> _Required work_:
For the listing beneath, state how many lines contain the string "Samples". Give the number by itself.

> _Data for review_:

Lemma int_of_float_nonneg (x : float) (n : Z) :
  sign_clear x = true -> int_of_float x = inr n -> 0 <= n.
Proof.
  destruct x as [s | s | | s m e]; unfold int_of_float, sign_clear;
    intros Hs H; try discriminate H.
  - inversion H. lia.
  - apply negb_true_iff in Hs. subst s.
    assert (Ha : 0 <= (if 0 <=? e then Z.pos m * 2 ^ e else Z.pos m / 2 ^ (- e))).
    { destruct (0 <=? e) eqn:He.
      - apply Z.leb_le in He.
        apply Z.mul_nonneg_nonneg; [lia | apply Z.pow_nonneg; lia].
      - apply Z.leb_gt in He.
        apply Z.div_pos; [lia | apply Z.pow_pos_nonneg; lia]. }
    unfold ret in H. injection H as <-. exact Ha.
Qed.

Lemma digits_value_nonneg (s : string) :
  PyStr.forallb PyStr.isdigit s = true ->
  forall acc, 0 <= acc -> 0 <= digits_value acc s.
Proof.
  induction s as [| c s IH]; intros H acc Hacc; cbn [digits_value];
    [exact Hacc |].
  cbn [PyStr.forallb] in H. apply andb_prop in H. destruct H as [Hc Hs].
  apply IH; [exact Hs |].
  unfold PyStr.isdigit, PyStr.between in Hc.
  apply andb_prop in Hc. destruct Hc as [Hlo _].
  apply Nat.leb_le in Hlo. unfold digit_value. lia.
Qed.

Lemma int_of_str_nonneg (s : string) (n : Z) :
  lacks "-" s = true -> int_of_str s = inr n -> 0 <= n.
Proof.
  intros Hs. unfold int_of_str.
  assert (Hl : lacks "-" (PyStr.lstrip_by numspace s) = true)
    by (apply forallb_lstrip_by; exact Hs).
  destruct (take_sign_lacks _ Hl) as [Hneg _].
  destruct (take_sign (PyStr.lstrip_by numspace s)) as [neg body].
  simpl in Hneg. subst neg.
  destruct (remove_underscores None (PyStr.rstrip_by numspace body)) as [ds |];
    [| discriminate].
  destruct ds as [| d ds]; [discriminate |].
  destruct (PyStr.forallb PyStr.isdigit (String d ds)) eqn:Hd; [| discriminate].
  simpl negb. cbv iota.
  destruct (Nat.ltb _ _); [discriminate |].
  pose proof (digits_value_nonneg (String d ds) Hd 0 (Z.le_refl 0)) as Hnn.
  intros H. unfold ret in H. injection H as <-. exact Hnn.
Qed.

Lemma scaled_nonneg (number : string) (factor : Z) (m : positive) (e : Z) :
  float_of_int factor = S754_finite false m e ->
  lacks "-" number = true ->
  0 <= scaled number factor.
Proof.
  intros Hf Hs. unfold scaled.
  destruct (float_of_str number) as [err | x] eqn:Hx; [lia |].
  destruct (int_of_float (mul_int x factor)) as [err | n] eqn:Hn; [lia |].
  apply (int_of_float_nonneg (mul_int x factor)); [| exact Hn].
  unfold mul_int. rewrite Hf. apply SFmul_sign_clear.
  eapply float_of_str_sign_clear; eassumption.
Qed.

Lemma normalizer_spec_nonneg (views_text : string) :
  lacks "-" views_text = true -> 0 <= normalizer_spec views_text.
Proof.
  intros H. unfold normalizer_spec.
  assert (Ht : lacks "-" (unit_stripped views_text) = true).
  { unfold unit_stripped, lacks.
    apply forallb_strip, forallb_replace, forallb_replace. exact H. }
  cbv zeta.
  destruct (PyStr.contains "K" _).
  { eapply scaled_nonneg; [vm_compute; reflexivity |].
    apply forallb_replace. exact Ht. }
  destruct (PyStr.contains "M" _).
  { eapply scaled_nonneg; [vm_compute; reflexivity |].
    apply forallb_replace. exact Ht. }
  destruct (PyStr.contains "B" _).
  { eapply scaled_nonneg; [vm_compute; reflexivity |].
    apply forallb_replace. exact Ht. }
  unfold plain_integer.
  destruct (int_of_str _) as [err | n] eqn:Hn; [lia |].
  eapply int_of_str_nonneg; [| exact Hn].
  apply forallb_replace. exact Ht.
Qed.

Lemma metadata_loop_views {bs : Soup} (element : tag) (sels : list string) :
  forall views posted v p,
    metadata_loop element sels views posted = inr (v, p) ->
    v = views
    \/ exists span text,
         get_text span = inr text /\ v = convert_views_to_number text.
Proof.
  induction sels as [| selector rest IH]; intros views posted v p H.
  - inversion H. left. reflexivity.
  - cbn [metadata_loop] in H. split_bind H.
    destruct a as [| s0 [| s1 more]].
    + apply IH in H. exact H.
    + split_bind H. apply IH in H.
      destruct H as [-> | H]; [| right; exact H].
      right. exists s0, a. split; [assumption | reflexivity].
    + split_bind H. split_bind H. inversion H; subst.
      right. exists s0, a. split; [assumption | reflexivity].
Qed.

(** With a minus sign in the view text the normaliser returns a
    negative number, and the record carries it. *)
Lemma view_count_negative_counterexample :
  convert_views_to_number "-5 views" = -5
  /\ ~ 0 <= convert_views_to_number "-5 views"
  /\ @parse_html Samples.bs4 Samples.clock Samples.negative_html
     = (true,
        Some [mk_video "N" "https://www.youtube.com/watch?v=2" (-5) "now"
                (Samples.clock 0)],
        None).
Proof.
  split; [vm_compute; reflexivity |].
  split; [vm_compute; intros H; apply H; reflexivity |].
  vm_compute. reflexivity.
Qed.

(** C7, as amended: the view count of a record is an integer, 0 by
    default or when the text cannot be read, and otherwise what the
    normaliser returns for the text of a metadata span; the normaliser's
    result is not negative for any text without a minus sign. *)
Theorem view_count_nonneg_without_minus :
  (forall views_text,
      PyStr.contains "-" views_text = false ->
      0 <= convert_views_to_number views_text)
  /\ (forall views_text e,
         convert_views_try views_text = inl e ->
         convert_views_to_number views_text = 0)
  /\ (forall (bs : Soup) (now : nat -> string) html b vs m,
         parse_html now html = (b, Some vs, m) ->
         Forall (fun v =>
                   Views v = 0
                   \/ exists span text,
                        get_text span = inr text
                        /\ Views v = convert_views_to_number text) vs).
Proof.
  split; [| split].
  - intros views_text H.
    rewrite convert_views_to_number_unfold.
    apply normalizer_spec_nonneg, lacks_of_not_contains. exact H.
  - intros views_text e H.
    unfold convert_views_to_number, convert_views_to_number_exc, try_except.
    rewrite H. reflexivity.
  - intros bs now html b vs m H.
    apply parse_html_table in H. apply parse_html_try_table in H.
    destruct H as [soup [elements [_ [_ [-> _]]]]].
    unfold parse_elements.
    apply fold_parse_element_invariant; [| constructor].
    intros videos element v Hadd.
    apply parse_element_added in Hadd.
    destruct Hadd as [t [u [n [p [Hx [_ [_ ->]]]]]]]. simpl.
    apply extract_inr in Hx. destruct Hx as [_ [_ Hm]].
    apply metadata_loop_views in Hm. exact Hm.
Qed.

> _Answer to the problem_:
2